The Ordinary General Shareholders' Meeting of the Sociedad Anónima: Club de Golf Soria SA, held last Friday, June 10, on second call approved all t
The Ordinary General Shareholders’ Meeting of the Sociedad Anónima: Club de Golf Soria SA, held last Friday, June 10, on second call approved all the items on the Agenda at the club’s headquarters under the chairmanship of Ramsés López, president of the entity.
In the first item on the agenda, the annual accounts for the 2021 financial year were approved, which yielded a profit of 45,472.89 euros as of December 31, 2021.

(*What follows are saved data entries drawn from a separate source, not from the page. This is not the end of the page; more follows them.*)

(** How one call may change the collection: every appointment stays, and
    moves by at most one abstract step; a new one is confirmed, without
    queue number and not checked in. *)
Definition store_refines (s s' : gmap string Appointment) : Prop :=
  forall k, match s !! k, s' !! k with
            | Some a, Some b => abs a = abs b \/ astep (abs a) (abs b)
            | Some _, None => False
            | None, Some b => abs b = (Confirmed, None, false)
            | None, None => True
            end.

Definition sound_step (w w' : World) : Prop :=
  world_wf w' /\ store_refines w.(w_appointments) w'.(w_appointments).

(** ** Helpers *)

Lemma wf_lookup (w : World) (k : string) (a : Appointment) :
  world_wf w -> w.(w_appointments) !! k = Some a -> appt_wf k a.
Proof. intros Hwf Hk. exact (Hwf k a Hk). Qed.

Lemma qn_truthy_format_none (q : option string) :
  qn_format q = true -> qn_truthy q = false -> q = None.
Proof.
  destruct q as [s|]; [|done]. simpl. intros Hf Ht.
  apply negb_false_iff, bool_decide_eq_true_1 in Ht. by subst.
Qed.

Lemma sound_step_same (w w' : World) :
  world_wf w -> w'.(w_appointments) = w.(w_appointments) -> sound_step w w'.
Proof.
  intros Hwf Heq. split; [unfold world_wf; by rewrite Heq|].
  intros k. rewrite Heq. destruct (_ !! k); auto.
Qed.

Lemma sound_step_insert (w w' : World) (k : string) (r : Appointment) :
  world_wf w -> appt_wf k r ->
  w'.(w_appointments) = <[k := r]> w.(w_appointments) ->
  match w.(w_appointments) !! k with
  | Some a => abs a = abs r \/ astep (abs a) (abs r)
  | None => abs r = (Confirmed, None, false)
  end ->
  sound_step w w'.
Proof.
  intros Hwf Hr Heq Hab. unfold sound_step, world_wf. rewrite Heq. split.
  - by apply map_Forall_insert_2.
  - intros k'. destruct (decide (k = k')) as [<-|Hne].
    + rewrite lookup_insert_eq. done.
    + rewrite lookup_insert_ne by done. destruct (_ !! k'); auto.
Qed.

The quota reduction proposal was the second of the five items on the agenda. With your approval, the fees will be reduced by 10 percent starting July 1, 2022, thus settling on the regular, game suspension, spouse, child, and reduced fees.

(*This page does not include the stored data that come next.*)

(* ===== verification/Routes.v ===== *)
(** * Routes: the HTTP layer (routes/appointments.js and server.js)

    [server.js] registers, in this order, [GET /], [GET /api/test], the
    router of [routes/appointments.js] under [/api/appointments], and
    [GET /api/health].  The router registers its seven routes in source
    order; Express tries the routes in registration order and runs the
    first whose method and path match.  Each route handler reads its
    arguments from [req.params] and [req.body], awaits one service, and
    answers [201] (booking) or [200] when [result.success] is truthy and
    [400] otherwise, with the result as the JSON body.

    Requests are given by method and path segments (the URL path split
    at [/], a trailing slash dropped, as Express's non-strict matching
    does).  Literal segments match case-insensitively (Express's default);
    a [:param] segment matches one non-empty segment, taken as it is
    (percent-decoding is not modelled).  [express.json()] and [cors()]
    are not modelled: the body is the parsed JSON value. *)

From S2P Require Import Prelude JsString JsDate Json Mongoose Schemas Db Lifecycle Availability Notify.

(** ** Matching *)

Inductive Method : Type := GET | POST | PUT | DELETE.

#[export] Instance Method_eq_dec : EqDecision Method.
Proof. solve_decision. Defined.

Definition lower_ascii (c : ascii) : ascii :=
  let n := nat_of_ascii c in
  if (65 <=? n)%nat && (n <=? 90)%nat then ascii_of_nat (n + 32) else c.

Fixpoint lower (s : string) : string :=
  match s with
  | EmptyString => EmptyString
  | String c s' => String (lower_ascii c) (lower s')
  end.

(** A segment of a route path: a literal or a [:param]. *)
Inductive Seg : Type := Lit (s : string) | Param.

(** The parameters a route path binds on the request's segments, in order. *)
Fixpoint match_path (ps : list Seg) (xs : list string) : option (list string) :=
  match ps, xs with
  | [], [] => Some []
  | Lit s :: ps', x :: xs' =>
      if bool_decide (lower s = lower x) then match_path ps' xs' else None
  | Param :: ps', x :: xs' =>
      if bool_decide (x = "") then None else (x ::.) <$> match_path ps' xs'
  | _, _ => None
  end.

(** The handlers the routes run, with the values they read from the
    request's path. *)
Inductive Endpoint : Type :=
| EBook
| ECancel (appointmentId : string)
| EModify (appointmentId : string)
| EQueue (appointmentId : string)
| ECheckIn (appointmentId : string)
| EAvailability (doctorId : string)
| ENotify
| ERoot
| ETest
| EHealth.

Definition param0 (ps : list string) : string := default "" (head ps).

(** [routes/appointments.js] (lines 15-107): the routes in registration order. *)
Definition appointment_routes : list (Method * list Seg * (list string -> Endpoint)) :=
  [ (POST, [Lit "book"], fun _ => EBook);
    (DELETE, [Param; Lit "cancel"], fun ps => ECancel (param0 ps));
    (PUT, [Param; Lit "modify"], fun ps => EModify (param0 ps));
    (POST, [Param; Lit "queue"], fun ps => EQueue (param0 ps));
    (POST, [Param; Lit "checkin"], fun ps => ECheckIn (param0 ps));
    (PUT, [Lit "doctors"; Param; Lit "availability"], fun ps => EAvailability (param0 ps));
    (POST, [Lit "notifications"; Lit "send"], fun _ => ENotify) ].

(** The first route whose method and path match. *)
Fixpoint route_first (m : Method) (xs : list string)
    (rs : list (Method * list Seg * (list string -> Endpoint))) : option Endpoint :=
  match rs with
  | [] => None
  | (m', ps, f) :: rs' =>
      match (if bool_decide (m = m') then match_path ps xs else None) with
      | Some params => Some (f params)
      | None => route_first m xs rs'
      end
  end.

(** [app.use(prefix, router)]: the prefix matches the leading segments. *)
Fixpoint strip_prefix (pre xs : list string) : option (list string) :=
  match pre, xs with
  | [], _ => Some xs
  | p :: pre', x :: xs' => if bool_decide (lower p = lower x) then strip_prefix pre' xs' else None
  | _ :: _, [] => None
  end.

(** [server.js] (lines 29-73): the application's stack in registration
    order; [None] is Express's final 404. *)
Definition dispatch (m : Method) (xs : list string) : option Endpoint :=
  match route_first m xs [(GET, [], fun _ => ERoot); (GET, [Lit "api"; Lit "test"], fun _ => ETest)] with
  | Some e => Some e
  | None =>
      match (match strip_prefix ["api"; "appointments"] xs with
             | Some rest => route_first m rest appointment_routes
             | None => None
             end) with
      | Some e => Some e
      | None => route_first m xs [(GET, [Lit "api"; Lit "health"], fun _ => EHealth)]
      end
  end.

(** ** Handlers *)

Record Response : Type := mkResponse { res_status : Z; res_body : jsval }.

(** [if (result.success) res.status(ok).json(result) else res.status(400).json(result)] *)
Definition respond (ok : Z) (result : jsval) : Response :=
  mkResponse (if result_success result then ok else 400) result.

Definition api_functions : list string :=
  ["bookAppointment"; "cancelAppointment"; "modifyAppointment"; "generateQueueNumber";
   "checkInPatient"; "updateDoctorAvailability"; "sendNotification"].

Definition api_endpoints : list string :=
  ["POST /api/appointments/book"; "DELETE /api/appointments/:id/cancel";
   "PUT /api/appointments/:id/modify"; "POST /api/appointments/:id/queue";
   "POST /api/appointments/:id/checkin"; "PUT /api/appointments/doctors/:id/availability";
   "POST /api/appointments/notifications/send"].

(** The handler of each endpoint on the parsed body [body]; [uptime] is
    [process.uptime()], which the health check reports. *)
Definition handle (uptime : Z) (body : jsval) (e : Endpoint) : Svc Response :=
  match e with
  | EBook =>
      result <- bookAppointment (get_prop body "patientId") (get_prop body "doctorId")
                  (get_prop body "dateTime") ;;
      ret (respond 201 result)
  | ECancel id => result <- cancelAppointment id ;; ret (respond 200 result)
  | EModify id => result <- modifyAppointment id (get_prop body "newDateTime") ;; ret (respond 200 result)
  | EQueue id => result <- generateQueueNumber id ;; ret (respond 200 result)
  | ECheckIn id => result <- checkInPatient id ;; ret (respond 200 result)
  | EAvailability id => result <- updateDoctorAvailability id body ;; ret (respond 200 result)
  | ENotify =>
      result <- sendNotification (get_prop body "patientId") (get_prop body "message") ;;
      ret (respond 200 result)
  | ERoot =>
      t <- now ;;
      ret (mkResponse 200 (JObj [("message", JStr "Medqueue API is running!");
                                 ("status", JStr "success");
                                 ("timestamp", JStr (to_iso_string t));
                                 ("version", JStr "1.0.0")]))
  | ETest =>
      ret (mkResponse 200 (JObj [("message", JStr "API Test Successful");
                                 ("available_functions", JArr (map JStr api_functions));
                                 ("endpoints", JArr (map JStr api_endpoints));
                                 ("status", JStr "ready_for_development")]))
  | EHealth =>
      t <- now ;;
      ret (mkResponse 200 (JObj [("status", JStr "healthy"); ("uptime", JNum uptime);
                                 ("timestamp", JStr (to_iso_string t))]))
  end.

(** ** Properties *)

(** C22: each of the seven documented endpoints reaches
    its own handler with the path's id, for every non-empty id: no route
    registered before it shadows it. *)
Theorem dispatch_endpoints (id : string) :
  id <> "" ->
  dispatch POST ["api"; "appointments"; "book"] = Some EBook /\
  dispatch DELETE ["api"; "appointments"; id; "cancel"] = Some (ECancel id) /\
  dispatch PUT ["api"; "appointments"; id; "modify"] = Some (EModify id) /\
  dispatch POST ["api"; "appointments"; id; "queue"] = Some (EQueue id) /\
  dispatch POST ["api"; "appointments"; id; "checkin"] = Some (ECheckIn id) /\
  dispatch PUT ["api"; "appointments"; "doctors"; id; "availability"] = Some (EAvailability id) /\
  dispatch POST ["api"; "appointments"; "notifications"; "send"] = Some ENotify.
Proof.
  intros Hid. unfold dispatch. simpl. bd_simpl.
  repeat split; simpl; repeat (case_bool_decide; simpl); done.
Qed.

(** Every service catches what its body throws: it always returns a
    result object. *)
Ltac service_total := intros; apply try_catch_total; intros; do 2 eexists; reflexivity.

Lemma book_total p d dt (w : World) : exists r w', bookAppointment p d dt w = (Ok r, w').
Proof. unfold bookAppointment. service_total. Qed.
Lemma cancel_total id (w : World) : exists r w', cancelAppointment id w = (Ok r, w').
Proof. unfold cancelAppointment. service_total. Qed.
Lemma modify_total id dt (w : World) : exists r w', modifyAppointment id dt w = (Ok r, w').
Proof. unfold modifyAppointment. service_total. Qed.
Lemma queue_total id (w : World) : exists r w', generateQueueNumber id w = (Ok r, w').
Proof. unfold generateQueueNumber. service_total. Qed.
Lemma checkin_total id (w : World) : exists r w', checkInPatient id w = (Ok r, w').
Proof. unfold checkInPatient. service_total. Qed.
Lemma availability_total id sch (w : World) : exists r w', updateDoctorAvailability id sch w = (Ok r, w').
Proof. unfold updateDoctorAvailability. service_total. Qed.
Lemma notify_total p m (w : World) : exists r w', sendNotification p m w = (Ok r, w').
Proof. unfold sendNotification. service_total. Qed.

(** ** Worked examples *)

Lemma dispatch_endpoints_witness :
  dispatch POST ["api"; "appointments"; "book"] = Some EBook /\
  dispatch DELETE ["api"; "appointments"; "APT1762646400000123"; "cancel"] =
    Some (ECancel "APT1762646400000123") /\
  dispatch PUT ["api"; "appointments"; "APT1762646400000123"; "modify"] =
    Some (EModify "APT1762646400000123") /\
  dispatch POST ["api"; "appointments"; "APT1762646400000123"; "queue"] =
    Some (EQueue "APT1762646400000123") /\
  dispatch POST ["api"; "appointments"; "APT1762646400000123"; "checkin"] =
    Some (ECheckIn "APT1762646400000123") /\
  dispatch PUT ["api"; "appointments"; "doctors"; "APT1762646400000123"; "availability"] =
    Some (EAvailability "APT1762646400000123") /\
  dispatch POST ["api"; "appointments"; "notifications"; "send"] = Some ENotify.
Proof. apply dispatch_endpoints. discriminate. Defined.

(** Literal segments match whatever their case; an unknown path falls
    through to Express's 404. *)
Example dispatch_case_insensitive :
  dispatch POST ["API"; "Appointments"; "Book"] = Some EBook /\
  dispatch GET ["api"; "appointments"; "book"] = None.
Proof. split; vm_compute; reflexivity. Qed.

The modification of the club’s Articles of Association was also approved by the board to give the green light to the possibility of convening the Shareholders’ Meetings electronically, as well as holding them and attendance under this format. Thus, the calls may be formalized by means of an announcement published on the Company’s Corporate website, at least one month before the date set for its celebration, and the possibility of attending the meeting by telematic means is foreseen, which duly guarantees the identity of the subject, as well as the issuance of the remote electronic vote during its celebration.
Finally, the reduction of share capital was approved through the amortization of own shares and the consequent modification of article 7 of the Company Bylaws, as well as the delegation of powers in favor of the Chairman and Secretary to, where appropriate, complement, develop, execute, correct and formalize the resolutions adopted by the General Meeting, including, where appropriate, making the resolutions adopted public.

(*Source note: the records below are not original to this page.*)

(* ===== verification/Api.v ===== *)
(** * Api: what the server promises to the browser

    The browser scripts talk to the back end with [fetch(url, options)]
    and read the answer with [response.ok] and [response.json()].  This
    file states that boundary as an interface, the type class
    [HttpServer]: a computation [serve] from a method, the segments of
    the URL path and the parsed JSON body to the response, or to no
    route at all (Express's final handler then answers 404 with an HTML
    page).  Its law [serve_total] says a request is always answered.
    The browser's code ([Client.v], [Session.v]) is written and proved
    against this class; the instance [express_server] is the application
    of [server.js] and [routes/appointments.js] ([dispatch] then
    [handle]) and discharges the law.

    The contract of the appointment API ([api_contract]) is what the
    browser relies on when it reads [data.success] and [data.message]:
    every service answers an object whose [success] is a boolean and
    whose [message] is a string, with status 200 (201 for a booking)
    exactly when [success] is [true], and 400 otherwise.  It is proved
    with the postcondition rules of [Prelude.v], by walking each service.

    [url_segments] is the path Express routes on: the URL without its
    origin and its query string, split at [/], with a trailing slash
    dropped ([strict: false]). *)

From S2P Require Import Prelude JsString JsDate IsoRoundtrip Json Mongoose Schemas Db Lifecycle Availability Notify Routes.

(** ** Paths *)

(** [url.split(c)] *)
Fixpoint split_on (c : ascii) (s : string) : list string :=
  match s with
  | EmptyString => [""]
  | String c' s' =>
      if bool_decide (c = c') then "" :: split_on c s'
      else match split_on c s' with
           | x :: xs => String c' x :: xs
           | [] => [String c' ""]
           end
  end.

(** The origin of [API_BASE]. *)
Definition origin : string := "http://localhost:3000".

(** [const API_BASE = 'http://localhost:3000/api'] (both scripts, line 2) *)
Definition API_BASE : string := origin +:+ "/api".

Fixpoint strip_str (p s : string) : option string :=
  match p, s with
  | EmptyString, _ => Some s
  | String a p', String b s' => if bool_decide (a = b) then strip_str p' s' else None
  | String _ _, EmptyString => None
  end.

(** A trailing slash is dropped: ["a"; ""] is the path ["a"]. *)
Fixpoint drop_last_empty (xs : list string) : list string :=
  match xs with
  | [] => []
  | [""] => []
  | x :: xs' => x :: drop_last_empty xs'
  end.

(** The segments Express routes on, for a URL of the server's origin. *)
Definition url_segments (url : string) : option (list string) :=
  match strip_str origin url with
  | Some path =>
      Some (drop_last_empty (match split_on "/" (split_first "?" path) with
                             | "" :: xs => xs
                             | xs => xs
                             end))
  | None => None
  end.

(** ** The interface *)

Class HttpServer (St : Type) := {
  serve : Method -> list string -> jsval -> M St (option Response);
  serve_total m xs body s : exists r s', serve m xs body s = (Ok r, s')
}.

(** ** The Express application *)

(** [app] of [server.js]: the first matching route's handler, or no
    route.  [uptime] is [process.uptime()]. *)
Definition express_app (uptime : Z) (m : Method) (xs : list string) (body : jsval) :
    Svc (option Response) :=
  match dispatch m xs with
  | Some e => resp <- handle uptime body e ;; ret (Some resp)
  | None => ret None
  end.

(** The seven routes of the appointment API; the three of [server.js]
    are informational. *)
Definition service_endpoint (e : Endpoint) : bool :=
  match e with ERoot | ETest | EHealth => false | _ => true end.

(** The status of a successful answer. *)
Definition ok_status (e : Endpoint) : Z := match e with EBook => 201 | _ => 200 end.

(** The shape every service result has. *)
Definition result_typed (r : jsval) : Prop :=
  exists (b : bool) (msg : string), get_prop r "success" = JBool b /\ get_prop r "message" = JStr msg.

(** ** Lemmas *)

Lemma bind_ret_total {A B} (m : Svc A) (k : A -> B) (w : World) :
  (exists a w', m w = (Ok a, w')) -> exists b w', (x <- m ;; ret (k x)) w = (Ok b, w').
Proof. intros (a & w' & Hm). exists (k a), w'. unfold bind. by rewrite Hm. Qed.

Lemma handle_total (uptime : Z) (body : jsval) (e : Endpoint) (w : World) :
  exists resp w', handle uptime body e w = (Ok resp, w').
Proof.
  destruct e; simpl; try apply bind_ret_total;
    first [ apply book_total | apply cancel_total | apply modify_total | apply queue_total
          | apply checkin_total | apply availability_total | apply notify_total
          | do 2 eexists; reflexivity ].
Qed.

#[export] Instance express_server (uptime : Z) : HttpServer World.
Proof.
  refine {| serve := express_app uptime |}.
  intros m xs body w. unfold express_app. destruct (dispatch m xs) as [e|]; [|eauto].
  destruct (handle_total uptime body e w) as (resp & w' & Hr).
  exists (Some resp), w'. unfold bind. by rewrite Hr.
Defined.

Ltac typed_result := eexists _, _; split; reflexivity.

Lemma book_typed (p d dt : jsval) : Post result_typed (bookAppointment p d dt).
Proof. unfold bookAppointment. post_auto; typed_result. Qed.

Lemma cancel_typed (id : string) : Post result_typed (cancelAppointment id).
Proof. unfold cancelAppointment. post_auto; typed_result. Qed.

Lemma modify_typed (id : string) (dt : jsval) : Post result_typed (modifyAppointment id dt).
Proof. unfold modifyAppointment. post_auto; typed_result. Qed.

Lemma queue_typed (id : string) : Post result_typed (generateQueueNumber id).
Proof. unfold generateQueueNumber. post_auto; typed_result. Qed.

(** [checkInPatient] may return the result of [generateQueueNumber]
    itself: the bind carries that result's shape. *)
Lemma checkin_typed (id : string) : Post result_typed (checkInPatient id).
Proof.
  unfold checkInPatient. apply post_try; [|intros; apply post_ret; typed_result].
  destruct (bool_decide _); [apply post_ret; typed_result|].
  apply post_bind_any. intros [d|]; [|apply post_ret; typed_result].
  destruct (checkedIn _); [apply post_ret; typed_result|].
  apply (post_bind (fun q => match q with inl r => result_typed r | inr _ => True end)).
  - destruct (qn_truthy _); [by apply post_ret|].
    apply (post_bind result_typed); [apply queue_typed|].
    intros r Hr. destruct (negb _); by apply post_ret.
  - intros [r|q] Hq; [by apply post_ret|]. post_auto. typed_result.
Qed.

Lemma availability_typed (id : string) (sch : jsval) : Post result_typed (updateDoctorAvailability id sch).
Proof. unfold updateDoctorAvailability. post_auto; typed_result. Qed.

Lemma notify_typed (p m : jsval) : Post result_typed (sendNotification p m).
Proof. unfold sendNotification. post_auto; typed_result. Qed.

Lemma service_typed (uptime : Z) (body : jsval) (e : Endpoint) :
  service_endpoint e = true ->
  Post (fun resp => exists (b : bool) (msg : string),
          get_prop resp.(res_body) "success" = JBool b /\ get_prop resp.(res_body) "message" = JStr msg /\
          resp.(res_status) = (if b then ok_status e else 400))
    (handle uptime body e).
Proof.
  intros He. destruct e; try discriminate; simpl;
    (apply (post_bind result_typed);
     [ first [ apply book_typed | apply cancel_typed | apply modify_typed | apply queue_typed
             | apply checkin_typed | apply availability_typed | apply notify_typed ]
     | intros r (b & msg & Hb & Hm); apply post_ret; exists b, msg;
       unfold respond, result_success; simpl; rewrite Hb; by destruct b ]).
Qed.

(** ** Properties *)

(** C29: the contract of the appointment API.  Every request routed to
    one of the seven service endpoints is answered, whatever the body and
    the store, with a JSON object whose [success] is a boolean and whose
    [message] is a string; the status is 200 (201 for a booking) when
    [success] is [true] and 400 when it is [false], so [response.ok] and
    [data.success] always agree. *)
Theorem api_contract (uptime : Z) (body : jsval) (e : Endpoint) (w : World) :
  service_endpoint e = true ->
  exists resp w', handle uptime body e w = (Ok resp, w') /\
    exists (b : bool) (msg : string),
      get_prop resp.(res_body) "success" = JBool b /\ get_prop resp.(res_body) "message" = JStr msg /\
      resp.(res_status) = (if b then ok_status e else 400).
Proof.
  intros He. destruct (handle_total uptime body e w) as (resp & w' & Hr).
  exists resp, w'. split; [done|]. eapply service_typed; [done|]. apply Hr.
Qed.

(** Under [/api/appointments], a request other than a [GET] is
    dispatched by the router alone: the routes of [server.js] are all
    [GET] routes. *)
Lemma dispatch_api (m : Method) (rest : list string) :
  m <> GET -> dispatch m ("api" :: "appointments" :: rest) = route_first m rest appointment_routes.
Proof.
  intros Hm. unfold dispatch.
  assert (Hg : forall xs ps (f : list string -> Endpoint) rs,
             route_first m xs ((GET, ps, f) :: rs) = route_first m xs rs).
  { intros. simpl. by rewrite bool_decide_eq_false_2. }
  rewrite !Hg.
  change (strip_prefix ["api"; "appointments"] ("api" :: "appointments" :: rest)) with (Some rest).
  cbn [route_first]. by destruct (route_first m rest appointment_routes).
Qed.

(** ** Worked examples *)

Lemma api_contract_witness :
  exists resp w', handle 0 JNull (ECancel "APT1") sample_world = (Ok resp, w') /\
    exists (b : bool) (msg : string),
      get_prop resp.(res_body) "success" = JBool b /\ get_prop resp.(res_body) "message" = JStr msg /\
      resp.(res_status) = (if b then ok_status (ECancel "APT1") else 400).
Proof. apply api_contract. reflexivity. Defined.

Regarding the different questions, presented by shareholders before a notary, about the ownership of the field, it is reported that they are already included in the minutes of the Ordinary General Meeting and that they will be studied by the legal services of the Company for their answer if necessary.
Likewise, it was recalled that for 2 years there has been the possibility of leaving the Company for anyone who wishes to do so.
Finally, reference was also made by the Board of Directors to the latest judgment of the Soria Court, declaring the social quotas referred to in the Company’s Statutes and Internal Regime Regulations to be lawful.